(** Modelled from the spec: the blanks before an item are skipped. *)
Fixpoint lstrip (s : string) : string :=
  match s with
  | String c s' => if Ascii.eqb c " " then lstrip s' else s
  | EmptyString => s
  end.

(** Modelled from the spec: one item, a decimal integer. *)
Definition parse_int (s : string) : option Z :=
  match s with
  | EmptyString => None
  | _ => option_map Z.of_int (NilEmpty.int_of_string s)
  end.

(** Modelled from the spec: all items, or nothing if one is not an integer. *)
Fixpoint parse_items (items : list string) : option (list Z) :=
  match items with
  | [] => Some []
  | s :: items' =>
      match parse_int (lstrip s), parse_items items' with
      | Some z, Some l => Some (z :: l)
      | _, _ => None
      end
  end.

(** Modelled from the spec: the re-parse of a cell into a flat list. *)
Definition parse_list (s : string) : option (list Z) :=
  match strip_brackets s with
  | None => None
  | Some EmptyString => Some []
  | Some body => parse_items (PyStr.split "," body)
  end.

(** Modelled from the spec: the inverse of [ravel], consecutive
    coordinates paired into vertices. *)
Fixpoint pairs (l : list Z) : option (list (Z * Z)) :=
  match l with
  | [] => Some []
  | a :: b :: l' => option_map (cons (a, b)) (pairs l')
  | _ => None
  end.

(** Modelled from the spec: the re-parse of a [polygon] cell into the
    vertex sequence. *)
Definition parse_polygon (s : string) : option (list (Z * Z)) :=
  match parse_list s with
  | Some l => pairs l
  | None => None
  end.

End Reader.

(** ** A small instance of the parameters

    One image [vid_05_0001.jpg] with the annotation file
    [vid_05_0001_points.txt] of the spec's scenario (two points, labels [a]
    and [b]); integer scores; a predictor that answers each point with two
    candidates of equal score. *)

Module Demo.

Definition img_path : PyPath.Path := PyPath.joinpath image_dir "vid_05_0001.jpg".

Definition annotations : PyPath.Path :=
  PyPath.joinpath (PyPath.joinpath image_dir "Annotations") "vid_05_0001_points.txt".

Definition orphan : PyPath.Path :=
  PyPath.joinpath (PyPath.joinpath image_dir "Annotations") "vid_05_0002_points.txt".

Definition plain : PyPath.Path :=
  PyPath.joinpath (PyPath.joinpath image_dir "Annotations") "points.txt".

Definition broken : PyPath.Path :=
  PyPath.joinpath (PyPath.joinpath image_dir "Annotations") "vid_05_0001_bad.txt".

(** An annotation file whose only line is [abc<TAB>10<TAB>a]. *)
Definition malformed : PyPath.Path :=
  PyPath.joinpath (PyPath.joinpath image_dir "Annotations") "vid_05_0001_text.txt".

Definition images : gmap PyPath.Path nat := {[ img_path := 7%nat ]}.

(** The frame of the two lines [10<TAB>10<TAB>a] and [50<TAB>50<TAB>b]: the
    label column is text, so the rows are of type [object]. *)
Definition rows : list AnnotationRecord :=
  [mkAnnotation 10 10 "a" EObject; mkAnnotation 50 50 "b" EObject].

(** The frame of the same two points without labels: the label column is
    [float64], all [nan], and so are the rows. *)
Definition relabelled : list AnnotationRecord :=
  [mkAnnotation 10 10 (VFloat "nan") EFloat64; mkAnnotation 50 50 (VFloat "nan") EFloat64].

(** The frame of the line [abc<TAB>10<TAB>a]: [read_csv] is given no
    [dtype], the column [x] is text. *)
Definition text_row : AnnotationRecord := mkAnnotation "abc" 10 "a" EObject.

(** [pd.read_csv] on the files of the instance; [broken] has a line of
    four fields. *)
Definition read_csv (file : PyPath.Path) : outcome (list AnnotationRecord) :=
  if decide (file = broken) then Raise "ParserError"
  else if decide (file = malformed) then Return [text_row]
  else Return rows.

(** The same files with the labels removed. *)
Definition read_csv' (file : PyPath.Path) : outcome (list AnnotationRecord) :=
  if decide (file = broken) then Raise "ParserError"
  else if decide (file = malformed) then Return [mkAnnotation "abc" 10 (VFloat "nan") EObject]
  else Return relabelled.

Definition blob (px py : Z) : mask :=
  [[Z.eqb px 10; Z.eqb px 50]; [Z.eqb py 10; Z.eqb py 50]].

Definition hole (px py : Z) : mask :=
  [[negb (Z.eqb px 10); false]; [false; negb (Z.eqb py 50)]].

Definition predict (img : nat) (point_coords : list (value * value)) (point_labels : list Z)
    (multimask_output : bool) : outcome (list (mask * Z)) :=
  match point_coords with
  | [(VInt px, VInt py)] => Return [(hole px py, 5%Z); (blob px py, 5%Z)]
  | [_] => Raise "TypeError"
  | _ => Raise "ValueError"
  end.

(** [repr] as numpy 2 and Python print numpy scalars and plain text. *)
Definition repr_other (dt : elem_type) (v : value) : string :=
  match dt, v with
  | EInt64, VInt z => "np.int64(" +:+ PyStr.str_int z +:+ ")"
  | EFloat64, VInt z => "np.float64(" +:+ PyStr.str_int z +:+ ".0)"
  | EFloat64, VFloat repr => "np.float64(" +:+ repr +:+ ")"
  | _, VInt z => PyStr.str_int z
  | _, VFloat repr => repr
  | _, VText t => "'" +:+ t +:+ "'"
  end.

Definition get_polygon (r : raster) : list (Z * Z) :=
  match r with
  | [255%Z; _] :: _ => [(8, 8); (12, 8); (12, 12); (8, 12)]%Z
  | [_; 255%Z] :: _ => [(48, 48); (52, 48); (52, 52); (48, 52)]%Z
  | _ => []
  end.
........
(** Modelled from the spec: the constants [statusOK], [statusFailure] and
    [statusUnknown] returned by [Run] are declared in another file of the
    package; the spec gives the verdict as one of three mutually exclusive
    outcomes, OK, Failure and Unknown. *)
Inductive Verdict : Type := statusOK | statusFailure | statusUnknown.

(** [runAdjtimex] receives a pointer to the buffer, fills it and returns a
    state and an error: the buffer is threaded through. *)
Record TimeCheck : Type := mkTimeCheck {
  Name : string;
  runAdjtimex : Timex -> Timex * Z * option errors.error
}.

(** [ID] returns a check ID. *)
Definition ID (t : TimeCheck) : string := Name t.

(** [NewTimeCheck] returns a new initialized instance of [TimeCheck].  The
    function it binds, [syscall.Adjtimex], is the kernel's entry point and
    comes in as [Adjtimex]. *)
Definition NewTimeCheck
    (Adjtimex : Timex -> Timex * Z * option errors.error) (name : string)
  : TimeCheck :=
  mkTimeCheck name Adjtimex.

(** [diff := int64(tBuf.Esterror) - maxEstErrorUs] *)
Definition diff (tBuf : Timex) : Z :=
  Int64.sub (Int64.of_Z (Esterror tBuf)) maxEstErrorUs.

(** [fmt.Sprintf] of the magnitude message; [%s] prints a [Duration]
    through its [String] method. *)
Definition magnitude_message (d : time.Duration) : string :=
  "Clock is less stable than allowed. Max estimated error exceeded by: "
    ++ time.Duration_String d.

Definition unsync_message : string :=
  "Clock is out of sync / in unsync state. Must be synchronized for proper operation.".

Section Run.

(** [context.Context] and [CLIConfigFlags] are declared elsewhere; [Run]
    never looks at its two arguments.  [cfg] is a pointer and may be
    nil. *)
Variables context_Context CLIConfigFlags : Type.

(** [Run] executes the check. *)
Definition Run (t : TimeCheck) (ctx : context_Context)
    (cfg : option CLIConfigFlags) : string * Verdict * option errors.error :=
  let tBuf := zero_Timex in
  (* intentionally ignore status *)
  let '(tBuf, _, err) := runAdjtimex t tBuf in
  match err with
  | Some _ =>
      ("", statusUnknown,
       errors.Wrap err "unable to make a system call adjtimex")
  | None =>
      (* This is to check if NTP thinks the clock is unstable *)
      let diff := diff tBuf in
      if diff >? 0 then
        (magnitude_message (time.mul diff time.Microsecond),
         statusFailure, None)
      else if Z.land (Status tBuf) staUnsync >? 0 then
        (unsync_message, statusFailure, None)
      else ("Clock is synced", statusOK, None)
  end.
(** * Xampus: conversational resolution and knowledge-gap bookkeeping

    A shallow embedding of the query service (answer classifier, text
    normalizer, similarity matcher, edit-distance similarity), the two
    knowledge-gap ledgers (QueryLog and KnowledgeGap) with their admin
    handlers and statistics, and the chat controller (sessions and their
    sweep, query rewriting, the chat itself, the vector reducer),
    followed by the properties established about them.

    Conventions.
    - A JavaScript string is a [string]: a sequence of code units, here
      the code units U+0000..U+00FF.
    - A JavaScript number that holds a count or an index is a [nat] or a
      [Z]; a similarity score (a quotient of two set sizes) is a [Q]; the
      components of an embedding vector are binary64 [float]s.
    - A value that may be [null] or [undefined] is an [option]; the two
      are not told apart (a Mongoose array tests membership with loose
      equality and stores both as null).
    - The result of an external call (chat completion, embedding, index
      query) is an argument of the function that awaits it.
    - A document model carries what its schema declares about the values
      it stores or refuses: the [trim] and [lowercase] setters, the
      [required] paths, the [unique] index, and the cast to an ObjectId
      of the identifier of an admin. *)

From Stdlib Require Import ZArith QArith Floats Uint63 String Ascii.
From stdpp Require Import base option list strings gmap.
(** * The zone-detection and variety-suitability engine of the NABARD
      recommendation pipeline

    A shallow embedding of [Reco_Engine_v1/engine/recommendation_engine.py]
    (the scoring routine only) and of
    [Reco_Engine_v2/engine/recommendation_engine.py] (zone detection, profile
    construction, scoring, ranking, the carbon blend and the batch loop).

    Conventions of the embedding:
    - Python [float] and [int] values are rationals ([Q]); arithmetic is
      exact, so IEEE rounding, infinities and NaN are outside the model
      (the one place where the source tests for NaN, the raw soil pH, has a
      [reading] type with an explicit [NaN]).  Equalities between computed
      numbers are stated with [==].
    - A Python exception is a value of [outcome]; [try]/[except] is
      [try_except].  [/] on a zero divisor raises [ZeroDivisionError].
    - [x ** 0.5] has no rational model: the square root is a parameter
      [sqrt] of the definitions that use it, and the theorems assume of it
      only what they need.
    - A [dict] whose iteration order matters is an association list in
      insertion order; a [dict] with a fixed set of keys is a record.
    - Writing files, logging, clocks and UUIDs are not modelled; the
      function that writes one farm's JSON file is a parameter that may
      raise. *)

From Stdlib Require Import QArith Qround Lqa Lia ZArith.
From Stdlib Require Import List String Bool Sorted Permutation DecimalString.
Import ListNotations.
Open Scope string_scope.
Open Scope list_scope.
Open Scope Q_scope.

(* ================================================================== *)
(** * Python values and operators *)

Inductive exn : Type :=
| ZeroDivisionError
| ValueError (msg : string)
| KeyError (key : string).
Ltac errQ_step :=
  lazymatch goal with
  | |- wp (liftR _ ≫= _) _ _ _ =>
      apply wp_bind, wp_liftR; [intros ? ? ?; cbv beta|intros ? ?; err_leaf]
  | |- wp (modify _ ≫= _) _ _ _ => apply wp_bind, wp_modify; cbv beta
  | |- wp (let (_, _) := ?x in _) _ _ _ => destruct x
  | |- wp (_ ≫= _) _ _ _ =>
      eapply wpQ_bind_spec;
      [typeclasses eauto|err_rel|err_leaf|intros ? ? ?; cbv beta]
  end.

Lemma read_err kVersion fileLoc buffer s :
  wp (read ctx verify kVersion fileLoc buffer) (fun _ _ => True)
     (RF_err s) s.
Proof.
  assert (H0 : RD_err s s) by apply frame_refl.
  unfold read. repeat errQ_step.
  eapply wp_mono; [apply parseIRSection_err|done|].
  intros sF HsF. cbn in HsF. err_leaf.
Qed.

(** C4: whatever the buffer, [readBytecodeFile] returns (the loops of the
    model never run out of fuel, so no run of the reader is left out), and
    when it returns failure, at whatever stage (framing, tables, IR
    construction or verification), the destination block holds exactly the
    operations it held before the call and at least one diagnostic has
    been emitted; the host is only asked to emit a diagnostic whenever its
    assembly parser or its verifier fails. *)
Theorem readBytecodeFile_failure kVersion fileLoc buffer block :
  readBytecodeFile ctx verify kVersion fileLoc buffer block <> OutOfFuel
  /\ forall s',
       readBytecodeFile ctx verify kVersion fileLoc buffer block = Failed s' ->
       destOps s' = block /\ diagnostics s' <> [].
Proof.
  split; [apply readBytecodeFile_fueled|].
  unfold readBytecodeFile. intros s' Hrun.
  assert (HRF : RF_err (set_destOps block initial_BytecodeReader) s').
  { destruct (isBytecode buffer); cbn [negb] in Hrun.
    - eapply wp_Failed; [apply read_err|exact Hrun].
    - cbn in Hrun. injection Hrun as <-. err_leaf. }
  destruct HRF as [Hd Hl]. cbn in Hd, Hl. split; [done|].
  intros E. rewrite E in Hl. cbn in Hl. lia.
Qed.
........
▶ _YOUR TASK_: Reproduce the lines above, beginning at the line with "(** Modelled from the spec: the blanks" and stopping after the line with "coordinates paired into vertices. *)", exactly as they are.

▶ _ANSWER SECTION_:
(** Modelled from the spec: the blanks before an item are skipped. *)
Fixpoint lstrip (s : string) : string :=
  match s with
  | String c s' => if Ascii.eqb c " " then lstrip s' else s
  | EmptyString => s
  end.

(** Modelled from the spec: one item, a decimal integer. *)
Definition parse_int (s : string) : option Z :=
  match s with
  | EmptyString => None
  | _ => option_map Z.of_int (NilEmpty.int_of_string s)
  end.

(** Modelled from the spec: all items, or nothing if one is not an integer. *)
Fixpoint parse_items (items : list string) : option (list Z) :=
  match items with
  | [] => Some []
  | s :: items' =>
      match parse_int (lstrip s), parse_items items' with
      | Some z, Some l => Some (z :: l)
      | _, _ => None
      end
  end.

(** Modelled from the spec: the re-parse of a cell into a flat list. *)
Definition parse_list (s : string) : option (list Z) :=
  match strip_brackets s with
  | None => None
  | Some EmptyString => Some []
  | Some body => parse_items (PyStr.split "," body)
  end.

(** Modelled from the spec: the inverse of [ravel], consecutive
    coordinates paired into vertices. *)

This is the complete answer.